Task goal =
In your answer, reproduce exactly the lines from the beginning of the listing below through the one containing "Conventions of the embedding.", and only those lines.

Data extract =

(** * MultiDirectionTooltip: positioning and lifecycle engine

    A shallow embedding of the [MultiDirectionTooltip] React component
    (index.tsx) and of its configuration types (types.ts).

    Conventions of the embedding.
    - JavaScript numbers that hold pixel coordinates and delays are exact
      rationals ([Q]); the comparisons [<] and [>] are [Qltb] and [Qgtb].
      The code's sums, differences and halves are exact in IEEE doubles on
      integer pixel values, which every concrete input below uses; on other
      values a double may round where [Q] does not.
    - An optional property ([offset?: number]) is an [option]; a truthiness
      test on it is written out ([truthy], [or_zero]).
    - The configuration object is an association list in property order,
      because [Object.entries] iterates it in that order.
    - React state ([isOpen], [activePopup]), refs ([timeoutRef]) and the
      browser's timer table are fields of one [State] record threaded
      through the handlers; a lifecycle callback of the host is a label
      appended to the [calls] log when the component invokes it.
    - [calculatePosition] is memoised on [defaultOffset] and [disableFlip]
      only, so the [activePopup] it reads is the binding of the render that
      created the closure ([memoActivePopup], [null] after the first render),
      not the current state.
    - Timing is abstracted: a pending timer may fire at any later moment
      (event [EvFire]); a cleared timer is removed from the table.
    - The effect cleanup that clears the pending timer is the event
      [EvEffectCleanup]; the resize/scroll handler, with its refs and its
      animation frames, is embedded over [ResizeState].  [runFrame] is the
      frame callback alone; [frameAndRender] adds the re-render it causes:
      the cleanup, the focus of a mounted click overlay and the effect's
      own call of [handleResize].
    - theme-provider.tsx is embedded in the module [ThemeProvider]:
      [localStorage] is a map that may throw on access, the root element's
      [classList] a list of tokens. *)

From Stdlib Require Import QArith List Bool Arith Lia String.
Import ListNotations.

Local Open Scope Q_scope.

(** ** Numbers *)

Definition Qltb (x y : Q) : bool :=
  match x ?= y with Lt => true | _ => false end.

Definition Qgtb (x y : Q) : bool := Qltb y x.

(** ** types.ts *)

Inductive PopupPlacement := TOP | LEFT | RIGHT | BOTTOM.

Inductive PopupType := HOVER | CLICK.

Definition PopupPlacement_eqb (a b : PopupPlacement) : bool :=
  match a, b with
  | TOP, TOP | LEFT, LEFT | RIGHT, RIGHT | BOTTOM, BOTTOM => true
  | _, _ => false
  end.

Definition PopupType_eqb (a b : PopupType) : bool :=
  match a, b with
  | HOVER, HOVER | CLICK, CLICK => true
  | _, _ => false
  end.

(** A host callback [() => void]: the component can only invoke it, so it is
    a label, recorded in the log when invoked. *)
Definition Callback := string.

(** [BasePopupMetadata] and [HoverPopupMetadata]: one record for both, the
    hover-only properties being absent ([None]) on a click entry. *)
Record PopupMetadata := {
  offset : option Q;
  onMouseEnter : option Callback;
  onMouseLeave : option Callback;
  onOpenCallback : option Callback;
  onCloseCallback : option Callback;
  applyDefaultClassNames : option bool;
  disableFlip : option bool;
  element : string;
  openDelay : option Q;
  closeDelay : option Q;
  enterable : option bool
}.

(** The value of one placement key: [{ click?: ..., hover?: ... }]. *)
Record PopupTypes := {
  click : option PopupMetadata;
  hover : option PopupMetadata
}.

(** [MultiDirectionPopupConfig], in property order. *)
Definition MultiDirectionPopupConfig := list (PopupPlacement * PopupTypes).

Record TriggerCallbacks := {
  tc_onClick : option Callback;
  tc_onMouseEnter : option Callback;
  tc_onMouseLeave : option Callback
}.

(** [MultiDirectionTooltipProps], with the defaults of the destructuring
    ([disableFlip = false], [defaultOffset = 8]) applied by [mkProps]. *)
Record Props := {
  config : MultiDirectionPopupConfig;
  globalDisableFlip : bool;
  defaultOffset : Q;
  triggerCallbacks : option TriggerCallbacks
}.

Definition mkProps (c : MultiDirectionPopupConfig) (flip : option bool)
    (off : option Q) (tc : option TriggerCallbacks) : Props :=
  {| config := c;
     globalDisableFlip := match flip with Some b => b | None => false end;
     defaultOffset := match off with Some o => o | None => 8 end;
     triggerCallbacks := tc |}.

(** ** JavaScript idioms *)

(** Truthiness of an optional boolean property. *)
Definition truthy (o : option bool) : bool :=
  match o with Some b => b | None => false end.

(** [x || 0] on an optional number. *)
Definition or_zero (o : option Q) : Q :=
  match o with
  | Some d => if Qeq_bool d 0 then 0 else d
  | None => 0
  end.

(** [config[placement]]. *)
Fixpoint lookupPlacement (c : MultiDirectionPopupConfig) (placement : PopupPlacement)
    : option PopupTypes :=
  match c with
  | [] => None
  | (p, types) :: rest =>
      if PopupPlacement_eqb p placement then Some types
      else lookupPlacement rest placement
  end.

(** [types[type]]. *)
Definition typeEntry (types : PopupTypes) (type : PopupType) : option PopupMetadata :=
  match type with
  | CLICK => click types
  | HOVER => hover types
  end.

(** [config[placement]?.[type]]. *)
Definition lookupPopup (c : MultiDirectionPopupConfig) (placement : PopupPlacement)
    (type : PopupType) : option PopupMetadata :=
  match lookupPlacement c placement with
  | Some types => typeEntry types type
  | None => None
  end.

(** ** Geometry *)

(** A [DOMRect] as [getBoundingClientRect] returns it. *)
Record DOMRect := {
  r_top : Q;
  r_left : Q;
  r_bottom : Q;
  r_right : Q;
  r_width : Q;
  r_height : Q
}.

(** The rectangle of a box at [(x, y)] of size [w] by [h]. *)
Definition rectOf (x y w h : Q) : DOMRect :=
  {| r_top := y; r_left := x; r_bottom := y + h; r_right := x + w;
     r_width := w; r_height := h |}.

Record Size := { width : Q; height : Q }.

Record Position := { top : Q; left : Q }.

(** What the handlers read from the document and the window. *)
Record Dom := {
  triggerRect : option DOMRect;   (* triggerRef.current, if mounted *)
  popupRect : option DOMRect;     (* popupRef.current, if mounted *)
  innerWidth : Q;
  innerHeight : Q
}.

Record ActivePopup := {
  placement : PopupPlacement;
  type : PopupType;
  position : option Position
}.

(** The [positions] table of [calculatePosition]. *)
Definition positions (triggerRect : DOMRect) (popupRect : Size) (offset : Q)
    (placement : PopupPlacement) : Position :=
  match placement with
  | TOP =>
      {| top := r_top triggerRect - height popupRect - offset;
         left := r_left triggerRect + (r_width triggerRect - width popupRect) / 2 |}
  | BOTTOM =>
      {| top := r_bottom triggerRect + offset;
         left := r_left triggerRect + (r_width triggerRect - width popupRect) / 2 |}
  | LEFT =>
      {| top := r_top triggerRect + (r_height triggerRect - height popupRect) / 2;
         left := r_left triggerRect - width popupRect - offset |}
  | RIGHT =>
      {| top := r_top triggerRect + (r_height triggerRect - height popupRect) / 2;
         left := r_right triggerRect + offset |}
  end.

(** The measured size of the overlay, or the default 200 by 40. *)
Definition popupSize (d : Dom) : Size :=
  match popupRect d with
  | Some r => {| width := r_width r; height := r_height r |}
  | None => {| width := 200; height := 40 |}
  end.

(** The object [calculatePosition] returns; both properties are absent when
    the trigger is not mounted. *)
Record Calculated := {
  c_position : option Position;
  c_placement : option PopupPlacement
}.

(** [activePopup?.type ?? PopupType.HOVER]. *)
Definition seenType (activePopup : option ActivePopup) : PopupType :=
  match activePopup with
  | Some ap => type ap
  | None => HOVER
  end.

(** The guard [tooltipConfig?.disableFlip || disableFlip]. *)
Definition flipDisabled (props : Props) (activePopup : option ActivePopup)
    (placement : PopupPlacement) : bool :=
  let tooltipConfig := lookupPopup (config props) placement (seenType activePopup) in
  match tooltipConfig with
  | Some cfg => truthy (disableFlip cfg)
  | None => false
  end || globalDisableFlip props.

(** The boundary checks, on the base position [viewportPos]. *)
Definition finalPlacementOf (d : Dom) (popupRect : Size) (viewportPos : Position)
    (placement : PopupPlacement) : PopupPlacement :=
  let viewportLeft := 0 in
  let viewportTop := 0 in
  let viewportRight := innerWidth d in
  let viewportBottom := innerHeight d in
  if Qltb (left viewportPos) viewportLeft then RIGHT
  else if Qgtb (left viewportPos + width popupRect) viewportRight then LEFT
  else if Qltb (top viewportPos) viewportTop then BOTTOM
  else if Qgtb (top viewportPos + height popupRect) viewportBottom then TOP
  else placement.

(** [calculatePosition(placement)].  [activePopup] is the binding of the
    state variable that the memoised closure sees. *)
Definition calculatePosition (props : Props) (activePopup : option ActivePopup)
    (d : Dom) (placement : PopupPlacement) : Calculated :=
  match triggerRect d with
  | None => {| c_position := None; c_placement := None |}
  | Some triggerRect =>
      let popupRect := popupSize d in
      let offset := defaultOffset props in
      let positions := positions triggerRect popupRect offset in
      if flipDisabled props activePopup placement then
        {| c_position := Some (positions placement); c_placement := Some placement |}
      else
        let viewportPos := positions placement in
        let finalPlacement := finalPlacementOf d popupRect viewportPos placement in
        {| c_position := Some (positions finalPlacement);
           c_placement := Some finalPlacement |}
  end.

(** ** Component state *)

(** The two callbacks the component hands to [window.setTimeout], with the
    variables each closure captures. *)
Inductive TimerCallback :=
| OpenTimer (finalPlacement : PopupPlacement) (type : PopupType)
    (position : option Position) (popupConfig : PopupMetadata)
| CloseTimer (popupConfig : PopupMetadata).

Record Timer := {
  timer_id : nat;
  timer_delay : Q;
  timer_callback : TimerCallback
}.

(** [document.activeElement], as far as the component distinguishes it. *)
Inductive FocusTarget :=
| FocusTrigger
| FocusPopup
| FocusInPopup (i : nat)   (* the i-th focusable descendant of the overlay *)
| FocusElsewhere.

Definition FocusTarget_eqb (a b : FocusTarget) : bool :=
  match a, b with
  | FocusTrigger, FocusTrigger | FocusPopup, FocusPopup
  | FocusElsewhere, FocusElsewhere => true
  | FocusInPopup i, FocusInPopup j => Nat.eqb i j
  | _, _ => false
  end.

Record State := {
  isOpen : bool;
  activePopup : option ActivePopup;
  timeoutRef : option nat;               (* timeoutRef.current *)
  timers : list Timer;                   (* the window's pending timers *)
  nextTimerId : nat;
  activeElement : FocusTarget;
  focusableCount : nat;                  (* focusable descendants of the overlay *)
  calls : list Callback;                 (* host callbacks invoked so far *)
  dom : Dom;
  memoActivePopup : option ActivePopup   (* [activePopup] as bound inside the
                                            memoised [calculatePosition] *)
}.

(** The state after the first render. *)
Definition mount (d : Dom) : State :=
  {| isOpen := false; activePopup := None; timeoutRef := None; timers := [];
     nextTimerId := 1; activeElement := FocusElsewhere; focusableCount := 0;
     calls := []; dom := d; memoActivePopup := None |}.

Definition with_visibility (o : bool) (ap : option ActivePopup) (s : State) : State :=
  {| isOpen := o; activePopup := ap; timeoutRef := timeoutRef s;
     timers := timers s; nextTimerId := nextTimerId s;
     activeElement := activeElement s; focusableCount := focusableCount s;
     calls := calls s; dom := dom s; memoActivePopup := memoActivePopup s |}.

Definition with_timers (ref : option nat) (ts : list Timer) (next : nat) (s : State)
    : State :=
  {| isOpen := isOpen s; activePopup := activePopup s; timeoutRef := ref;
     timers := ts; nextTimerId := next;
     activeElement := activeElement s; focusableCount := focusableCount s;
     calls := calls s; dom := dom s; memoActivePopup := memoActivePopup s |}.

Definition with_focus (f : FocusTarget) (s : State) : State :=
  {| isOpen := isOpen s; activePopup := activePopup s; timeoutRef := timeoutRef s;
     timers := timers s; nextTimerId := nextTimerId s;
     activeElement := f; focusableCount := focusableCount s;
     calls := calls s; dom := dom s; memoActivePopup := memoActivePopup s |}.

Definition with_calls (cs : list Callback) (s : State) : State :=
  {| isOpen := isOpen s; activePopup := activePopup s; timeoutRef := timeoutRef s;
     timers := timers s; nextTimerId := nextTimerId s;
     activeElement := activeElement s; focusableCount := focusableCount s;
     calls := cs; dom := dom s; memoActivePopup := memoActivePopup s |}.

Definition with_dom (d : Dom) (n : nat) (s : State) : State :=
  {| isOpen := isOpen s; activePopup := activePopup s; timeoutRef := timeoutRef s;
     timers := timers s; nextTimerId := nextTimerId s;
     activeElement := activeElement s; focusableCount := n;
     calls := calls s; dom := d; memoActivePopup := memoActivePopup s |}.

Answer area =
(** * MultiDirectionTooltip: positioning and lifecycle engine

    A shallow embedding of the [MultiDirectionTooltip] React component
    (index.tsx) and of its configuration types (types.ts).

    Conventions of the embedding.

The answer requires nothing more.